[What is required]:
Entries follow. Give back exactly the lines starting at the one containing "unfold sched_sent_step. destruct" and ending at the one containing "- by eapply core_reply.", and no other lines.

*** Opening of Supplied material ***

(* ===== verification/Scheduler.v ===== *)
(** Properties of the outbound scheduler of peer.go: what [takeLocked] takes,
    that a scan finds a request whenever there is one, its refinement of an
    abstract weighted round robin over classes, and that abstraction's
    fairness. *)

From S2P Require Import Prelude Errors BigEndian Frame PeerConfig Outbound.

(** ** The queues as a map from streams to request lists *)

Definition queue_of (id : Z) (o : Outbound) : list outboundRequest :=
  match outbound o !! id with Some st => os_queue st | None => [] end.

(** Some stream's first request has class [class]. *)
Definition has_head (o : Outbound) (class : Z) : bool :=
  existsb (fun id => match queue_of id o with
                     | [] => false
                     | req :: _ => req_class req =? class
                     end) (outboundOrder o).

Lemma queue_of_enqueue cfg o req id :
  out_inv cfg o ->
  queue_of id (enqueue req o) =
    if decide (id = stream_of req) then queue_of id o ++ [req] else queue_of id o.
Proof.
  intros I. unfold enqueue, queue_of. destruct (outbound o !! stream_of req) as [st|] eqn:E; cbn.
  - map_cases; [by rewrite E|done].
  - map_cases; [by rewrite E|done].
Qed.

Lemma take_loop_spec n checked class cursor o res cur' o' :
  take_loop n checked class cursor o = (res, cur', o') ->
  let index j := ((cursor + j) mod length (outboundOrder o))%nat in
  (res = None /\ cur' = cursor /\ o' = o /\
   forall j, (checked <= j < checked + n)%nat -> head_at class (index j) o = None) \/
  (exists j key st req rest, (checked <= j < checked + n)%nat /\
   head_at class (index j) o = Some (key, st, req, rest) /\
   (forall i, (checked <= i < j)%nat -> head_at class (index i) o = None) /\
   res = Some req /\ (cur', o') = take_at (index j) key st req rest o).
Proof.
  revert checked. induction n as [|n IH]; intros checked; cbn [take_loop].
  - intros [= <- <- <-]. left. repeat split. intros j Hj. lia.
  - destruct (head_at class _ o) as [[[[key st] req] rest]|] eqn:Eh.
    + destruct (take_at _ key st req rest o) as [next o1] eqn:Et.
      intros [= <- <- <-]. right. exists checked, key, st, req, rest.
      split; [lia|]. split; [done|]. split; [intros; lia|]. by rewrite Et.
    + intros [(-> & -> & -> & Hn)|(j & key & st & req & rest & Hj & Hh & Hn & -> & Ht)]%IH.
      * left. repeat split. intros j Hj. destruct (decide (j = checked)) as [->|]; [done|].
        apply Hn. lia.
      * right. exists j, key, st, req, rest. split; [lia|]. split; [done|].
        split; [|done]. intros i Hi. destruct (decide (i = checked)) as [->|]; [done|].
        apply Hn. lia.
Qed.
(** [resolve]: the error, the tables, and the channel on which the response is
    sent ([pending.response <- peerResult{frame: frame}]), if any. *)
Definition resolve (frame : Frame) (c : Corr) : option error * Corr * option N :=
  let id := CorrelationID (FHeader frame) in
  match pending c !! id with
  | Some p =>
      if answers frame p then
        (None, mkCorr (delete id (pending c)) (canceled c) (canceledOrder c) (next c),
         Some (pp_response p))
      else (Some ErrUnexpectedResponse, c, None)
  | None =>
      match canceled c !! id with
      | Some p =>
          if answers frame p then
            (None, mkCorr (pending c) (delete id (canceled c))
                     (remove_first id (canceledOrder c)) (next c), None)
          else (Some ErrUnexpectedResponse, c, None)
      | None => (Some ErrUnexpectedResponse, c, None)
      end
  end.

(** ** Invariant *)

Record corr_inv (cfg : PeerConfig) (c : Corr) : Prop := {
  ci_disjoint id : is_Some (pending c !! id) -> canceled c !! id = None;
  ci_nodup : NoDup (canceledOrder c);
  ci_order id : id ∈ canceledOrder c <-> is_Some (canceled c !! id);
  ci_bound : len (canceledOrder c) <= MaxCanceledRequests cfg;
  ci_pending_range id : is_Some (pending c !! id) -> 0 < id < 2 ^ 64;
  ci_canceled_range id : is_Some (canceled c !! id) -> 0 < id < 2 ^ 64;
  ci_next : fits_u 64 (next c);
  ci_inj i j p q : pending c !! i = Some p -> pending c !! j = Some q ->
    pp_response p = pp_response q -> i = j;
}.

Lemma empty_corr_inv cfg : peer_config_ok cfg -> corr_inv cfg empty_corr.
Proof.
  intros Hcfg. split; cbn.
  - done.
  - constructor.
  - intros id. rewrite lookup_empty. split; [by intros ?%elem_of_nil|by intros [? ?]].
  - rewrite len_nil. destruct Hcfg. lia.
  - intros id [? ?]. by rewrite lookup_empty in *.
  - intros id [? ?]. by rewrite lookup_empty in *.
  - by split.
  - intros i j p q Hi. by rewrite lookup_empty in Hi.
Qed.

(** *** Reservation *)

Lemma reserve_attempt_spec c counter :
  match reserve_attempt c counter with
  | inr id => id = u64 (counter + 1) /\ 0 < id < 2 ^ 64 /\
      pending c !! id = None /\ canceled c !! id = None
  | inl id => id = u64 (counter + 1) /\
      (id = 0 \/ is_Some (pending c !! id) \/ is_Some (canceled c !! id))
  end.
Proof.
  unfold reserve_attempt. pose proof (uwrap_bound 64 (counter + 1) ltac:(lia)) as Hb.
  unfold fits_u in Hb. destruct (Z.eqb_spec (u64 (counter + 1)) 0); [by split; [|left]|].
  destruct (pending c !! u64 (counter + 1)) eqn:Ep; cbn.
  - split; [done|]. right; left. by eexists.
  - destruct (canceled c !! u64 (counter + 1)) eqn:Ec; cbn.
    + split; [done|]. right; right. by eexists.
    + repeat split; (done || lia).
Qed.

*** Close of Supplied material ***
*** Opening of Supplied material ***

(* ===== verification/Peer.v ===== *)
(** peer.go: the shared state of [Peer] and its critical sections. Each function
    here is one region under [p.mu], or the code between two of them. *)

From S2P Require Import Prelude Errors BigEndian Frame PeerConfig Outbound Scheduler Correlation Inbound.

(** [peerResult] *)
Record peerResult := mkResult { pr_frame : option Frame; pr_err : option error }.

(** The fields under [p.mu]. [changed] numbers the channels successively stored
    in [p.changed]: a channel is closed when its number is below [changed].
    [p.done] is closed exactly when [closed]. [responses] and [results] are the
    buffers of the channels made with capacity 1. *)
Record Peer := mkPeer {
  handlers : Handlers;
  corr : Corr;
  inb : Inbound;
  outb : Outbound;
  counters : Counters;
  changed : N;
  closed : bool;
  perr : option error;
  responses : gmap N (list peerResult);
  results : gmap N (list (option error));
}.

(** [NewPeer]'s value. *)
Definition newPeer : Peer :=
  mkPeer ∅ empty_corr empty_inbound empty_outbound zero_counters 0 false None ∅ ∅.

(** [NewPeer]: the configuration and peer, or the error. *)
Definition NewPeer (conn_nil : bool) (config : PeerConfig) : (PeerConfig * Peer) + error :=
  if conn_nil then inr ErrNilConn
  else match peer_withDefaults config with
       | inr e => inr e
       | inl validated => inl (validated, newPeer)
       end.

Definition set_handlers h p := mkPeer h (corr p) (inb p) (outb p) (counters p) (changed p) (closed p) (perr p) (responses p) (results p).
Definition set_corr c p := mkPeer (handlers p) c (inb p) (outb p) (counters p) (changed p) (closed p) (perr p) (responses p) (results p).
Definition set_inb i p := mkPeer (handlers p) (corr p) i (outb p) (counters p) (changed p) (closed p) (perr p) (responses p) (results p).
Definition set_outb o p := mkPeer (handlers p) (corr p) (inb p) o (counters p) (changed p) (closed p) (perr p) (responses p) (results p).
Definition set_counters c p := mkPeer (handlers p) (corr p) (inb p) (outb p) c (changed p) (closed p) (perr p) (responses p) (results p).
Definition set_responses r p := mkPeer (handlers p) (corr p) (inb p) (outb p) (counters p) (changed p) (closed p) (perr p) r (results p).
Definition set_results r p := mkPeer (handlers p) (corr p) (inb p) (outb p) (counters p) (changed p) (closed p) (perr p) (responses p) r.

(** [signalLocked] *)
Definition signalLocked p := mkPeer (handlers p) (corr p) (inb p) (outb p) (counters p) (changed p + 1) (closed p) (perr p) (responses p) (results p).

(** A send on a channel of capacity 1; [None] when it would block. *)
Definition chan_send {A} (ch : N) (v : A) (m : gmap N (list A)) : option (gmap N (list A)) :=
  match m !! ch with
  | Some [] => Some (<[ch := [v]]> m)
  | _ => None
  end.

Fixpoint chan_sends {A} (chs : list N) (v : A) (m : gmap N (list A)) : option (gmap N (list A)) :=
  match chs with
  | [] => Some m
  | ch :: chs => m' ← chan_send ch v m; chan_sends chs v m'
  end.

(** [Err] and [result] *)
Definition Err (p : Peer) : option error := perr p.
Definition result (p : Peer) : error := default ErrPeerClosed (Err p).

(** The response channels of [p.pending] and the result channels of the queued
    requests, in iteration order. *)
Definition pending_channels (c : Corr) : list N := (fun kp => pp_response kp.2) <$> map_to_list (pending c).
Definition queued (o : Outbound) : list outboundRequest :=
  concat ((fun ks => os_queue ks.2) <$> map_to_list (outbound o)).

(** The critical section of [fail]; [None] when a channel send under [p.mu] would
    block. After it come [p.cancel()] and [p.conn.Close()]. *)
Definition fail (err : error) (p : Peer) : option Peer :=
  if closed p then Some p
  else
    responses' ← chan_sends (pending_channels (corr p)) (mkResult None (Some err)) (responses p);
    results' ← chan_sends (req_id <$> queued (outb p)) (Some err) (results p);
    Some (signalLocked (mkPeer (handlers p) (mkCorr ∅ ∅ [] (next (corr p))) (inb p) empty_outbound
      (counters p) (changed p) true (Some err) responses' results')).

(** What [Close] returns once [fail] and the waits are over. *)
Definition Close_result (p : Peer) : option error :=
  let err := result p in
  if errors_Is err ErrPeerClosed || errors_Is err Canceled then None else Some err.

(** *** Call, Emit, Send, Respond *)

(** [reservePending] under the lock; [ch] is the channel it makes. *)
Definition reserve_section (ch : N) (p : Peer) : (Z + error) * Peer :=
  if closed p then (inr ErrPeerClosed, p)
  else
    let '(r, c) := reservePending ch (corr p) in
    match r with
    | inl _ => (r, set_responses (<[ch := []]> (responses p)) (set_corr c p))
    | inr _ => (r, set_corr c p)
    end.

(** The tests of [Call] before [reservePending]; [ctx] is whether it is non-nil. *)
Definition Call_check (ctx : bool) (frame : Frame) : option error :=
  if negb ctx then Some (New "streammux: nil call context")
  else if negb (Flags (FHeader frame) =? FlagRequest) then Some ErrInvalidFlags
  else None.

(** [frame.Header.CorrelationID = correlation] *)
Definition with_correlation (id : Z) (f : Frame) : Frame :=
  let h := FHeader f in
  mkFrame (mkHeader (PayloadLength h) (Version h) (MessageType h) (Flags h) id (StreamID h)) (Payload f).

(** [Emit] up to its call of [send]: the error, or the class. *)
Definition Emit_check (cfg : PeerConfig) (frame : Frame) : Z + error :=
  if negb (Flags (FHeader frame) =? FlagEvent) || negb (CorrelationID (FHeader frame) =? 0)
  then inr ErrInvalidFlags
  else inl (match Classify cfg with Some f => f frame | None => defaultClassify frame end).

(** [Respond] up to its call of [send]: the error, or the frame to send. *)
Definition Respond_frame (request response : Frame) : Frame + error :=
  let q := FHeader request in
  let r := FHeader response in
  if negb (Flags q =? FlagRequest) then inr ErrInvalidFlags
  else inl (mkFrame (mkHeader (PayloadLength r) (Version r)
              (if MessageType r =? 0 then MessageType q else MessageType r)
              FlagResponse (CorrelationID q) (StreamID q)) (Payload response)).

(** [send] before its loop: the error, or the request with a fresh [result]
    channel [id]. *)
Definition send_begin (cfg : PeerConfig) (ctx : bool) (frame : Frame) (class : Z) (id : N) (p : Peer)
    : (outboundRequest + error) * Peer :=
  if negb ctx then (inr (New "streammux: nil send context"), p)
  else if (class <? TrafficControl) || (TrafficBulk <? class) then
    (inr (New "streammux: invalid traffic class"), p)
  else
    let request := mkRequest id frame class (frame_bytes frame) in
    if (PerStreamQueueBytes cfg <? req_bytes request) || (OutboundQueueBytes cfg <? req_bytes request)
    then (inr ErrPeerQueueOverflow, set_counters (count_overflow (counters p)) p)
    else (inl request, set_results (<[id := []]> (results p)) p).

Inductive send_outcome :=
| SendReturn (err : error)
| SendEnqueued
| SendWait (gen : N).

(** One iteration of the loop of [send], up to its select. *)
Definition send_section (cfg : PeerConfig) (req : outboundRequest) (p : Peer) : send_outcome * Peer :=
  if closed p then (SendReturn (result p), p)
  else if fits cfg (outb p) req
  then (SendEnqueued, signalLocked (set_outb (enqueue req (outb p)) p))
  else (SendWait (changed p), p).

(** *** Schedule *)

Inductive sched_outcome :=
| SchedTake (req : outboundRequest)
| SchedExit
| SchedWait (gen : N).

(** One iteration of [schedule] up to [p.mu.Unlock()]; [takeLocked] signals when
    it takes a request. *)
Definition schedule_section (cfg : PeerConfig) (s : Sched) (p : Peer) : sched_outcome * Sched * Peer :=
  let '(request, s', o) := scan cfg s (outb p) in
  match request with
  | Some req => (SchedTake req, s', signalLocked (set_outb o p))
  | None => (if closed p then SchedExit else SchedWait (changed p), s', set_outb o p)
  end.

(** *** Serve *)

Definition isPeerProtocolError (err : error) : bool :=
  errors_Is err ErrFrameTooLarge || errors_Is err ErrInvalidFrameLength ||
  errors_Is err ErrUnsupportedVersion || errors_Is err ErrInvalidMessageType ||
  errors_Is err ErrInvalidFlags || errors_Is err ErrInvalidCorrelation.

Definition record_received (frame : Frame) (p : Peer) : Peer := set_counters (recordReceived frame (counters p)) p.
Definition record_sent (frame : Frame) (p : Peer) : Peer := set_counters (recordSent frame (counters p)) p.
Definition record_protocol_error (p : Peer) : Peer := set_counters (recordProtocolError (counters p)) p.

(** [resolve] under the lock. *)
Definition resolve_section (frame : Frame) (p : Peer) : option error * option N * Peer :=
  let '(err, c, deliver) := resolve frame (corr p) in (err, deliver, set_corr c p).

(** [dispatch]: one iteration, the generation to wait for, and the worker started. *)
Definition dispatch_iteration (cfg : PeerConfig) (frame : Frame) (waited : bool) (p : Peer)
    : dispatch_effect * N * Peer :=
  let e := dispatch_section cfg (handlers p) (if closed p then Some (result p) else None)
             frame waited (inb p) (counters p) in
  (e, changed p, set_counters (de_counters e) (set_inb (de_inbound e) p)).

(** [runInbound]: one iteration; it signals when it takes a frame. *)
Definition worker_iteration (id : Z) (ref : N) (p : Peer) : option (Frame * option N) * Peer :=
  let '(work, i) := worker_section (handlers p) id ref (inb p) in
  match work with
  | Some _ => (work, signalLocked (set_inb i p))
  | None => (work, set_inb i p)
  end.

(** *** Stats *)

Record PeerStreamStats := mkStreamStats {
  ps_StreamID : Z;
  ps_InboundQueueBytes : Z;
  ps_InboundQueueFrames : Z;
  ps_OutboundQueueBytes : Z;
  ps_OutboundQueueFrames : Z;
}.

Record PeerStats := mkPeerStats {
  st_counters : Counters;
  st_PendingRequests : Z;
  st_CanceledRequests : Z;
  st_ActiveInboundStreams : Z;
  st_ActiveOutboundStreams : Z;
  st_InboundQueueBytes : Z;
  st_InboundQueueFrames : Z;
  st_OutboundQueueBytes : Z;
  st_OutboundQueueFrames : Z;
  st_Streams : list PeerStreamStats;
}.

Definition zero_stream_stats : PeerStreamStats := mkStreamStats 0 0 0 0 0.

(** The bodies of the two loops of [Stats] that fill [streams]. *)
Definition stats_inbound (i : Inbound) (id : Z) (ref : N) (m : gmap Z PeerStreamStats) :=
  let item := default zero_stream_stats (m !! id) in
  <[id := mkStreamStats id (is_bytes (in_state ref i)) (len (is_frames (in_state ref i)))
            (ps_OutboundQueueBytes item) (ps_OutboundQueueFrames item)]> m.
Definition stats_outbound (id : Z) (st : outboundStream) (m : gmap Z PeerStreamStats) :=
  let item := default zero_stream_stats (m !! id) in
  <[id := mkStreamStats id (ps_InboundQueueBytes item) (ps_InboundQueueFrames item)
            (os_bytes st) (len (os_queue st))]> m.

*** Close of Supplied material ***
*** Opening of Supplied material ***

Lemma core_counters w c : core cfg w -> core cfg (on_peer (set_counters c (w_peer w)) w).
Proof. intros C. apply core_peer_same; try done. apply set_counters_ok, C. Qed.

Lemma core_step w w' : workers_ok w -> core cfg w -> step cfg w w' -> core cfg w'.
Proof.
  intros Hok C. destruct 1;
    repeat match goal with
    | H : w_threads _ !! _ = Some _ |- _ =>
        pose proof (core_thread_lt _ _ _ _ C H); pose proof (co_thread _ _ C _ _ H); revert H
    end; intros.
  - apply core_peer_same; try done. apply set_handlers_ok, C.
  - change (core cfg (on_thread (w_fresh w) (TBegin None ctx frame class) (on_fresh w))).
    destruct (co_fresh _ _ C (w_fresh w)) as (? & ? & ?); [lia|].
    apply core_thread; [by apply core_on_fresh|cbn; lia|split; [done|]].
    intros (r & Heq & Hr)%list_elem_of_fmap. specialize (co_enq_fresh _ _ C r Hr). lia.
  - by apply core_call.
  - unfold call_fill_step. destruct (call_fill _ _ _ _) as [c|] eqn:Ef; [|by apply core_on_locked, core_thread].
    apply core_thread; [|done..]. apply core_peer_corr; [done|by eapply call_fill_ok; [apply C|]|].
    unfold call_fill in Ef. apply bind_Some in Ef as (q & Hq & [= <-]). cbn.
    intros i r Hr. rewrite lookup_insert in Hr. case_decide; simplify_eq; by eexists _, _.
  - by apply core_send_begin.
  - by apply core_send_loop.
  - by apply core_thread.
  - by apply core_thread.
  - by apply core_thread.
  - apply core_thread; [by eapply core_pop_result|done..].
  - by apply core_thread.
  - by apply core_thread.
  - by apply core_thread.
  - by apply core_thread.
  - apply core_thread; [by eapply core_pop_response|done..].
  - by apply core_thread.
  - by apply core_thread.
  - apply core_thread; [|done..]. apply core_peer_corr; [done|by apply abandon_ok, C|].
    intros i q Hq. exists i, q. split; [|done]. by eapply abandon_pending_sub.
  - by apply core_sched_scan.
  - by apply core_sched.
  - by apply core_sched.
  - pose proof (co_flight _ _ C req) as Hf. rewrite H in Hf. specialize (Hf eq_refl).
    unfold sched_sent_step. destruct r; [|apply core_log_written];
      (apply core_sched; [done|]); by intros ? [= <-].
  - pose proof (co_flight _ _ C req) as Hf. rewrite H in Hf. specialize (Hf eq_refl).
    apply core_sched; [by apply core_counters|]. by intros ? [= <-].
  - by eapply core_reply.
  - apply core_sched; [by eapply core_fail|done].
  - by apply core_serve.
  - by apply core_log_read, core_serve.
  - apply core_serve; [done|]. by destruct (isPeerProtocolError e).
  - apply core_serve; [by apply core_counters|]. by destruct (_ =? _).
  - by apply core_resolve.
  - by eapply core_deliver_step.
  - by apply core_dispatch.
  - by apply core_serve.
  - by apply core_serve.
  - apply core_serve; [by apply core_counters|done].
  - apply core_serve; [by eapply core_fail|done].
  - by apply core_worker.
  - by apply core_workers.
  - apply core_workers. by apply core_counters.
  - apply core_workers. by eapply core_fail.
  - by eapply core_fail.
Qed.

*** Close of Supplied material ***

[Answer to the problem]:
    unfold sched_sent_step. destruct r; [|apply core_log_written];
      (apply core_sched; [done|]); by intros ? [= <-].
  - pose proof (co_flight _ _ C req) as Hf. rewrite H in Hf. specialize (Hf eq_refl).
    apply core_sched; [by apply core_counters|]. by intros ? [= <-].
  - by eapply core_reply.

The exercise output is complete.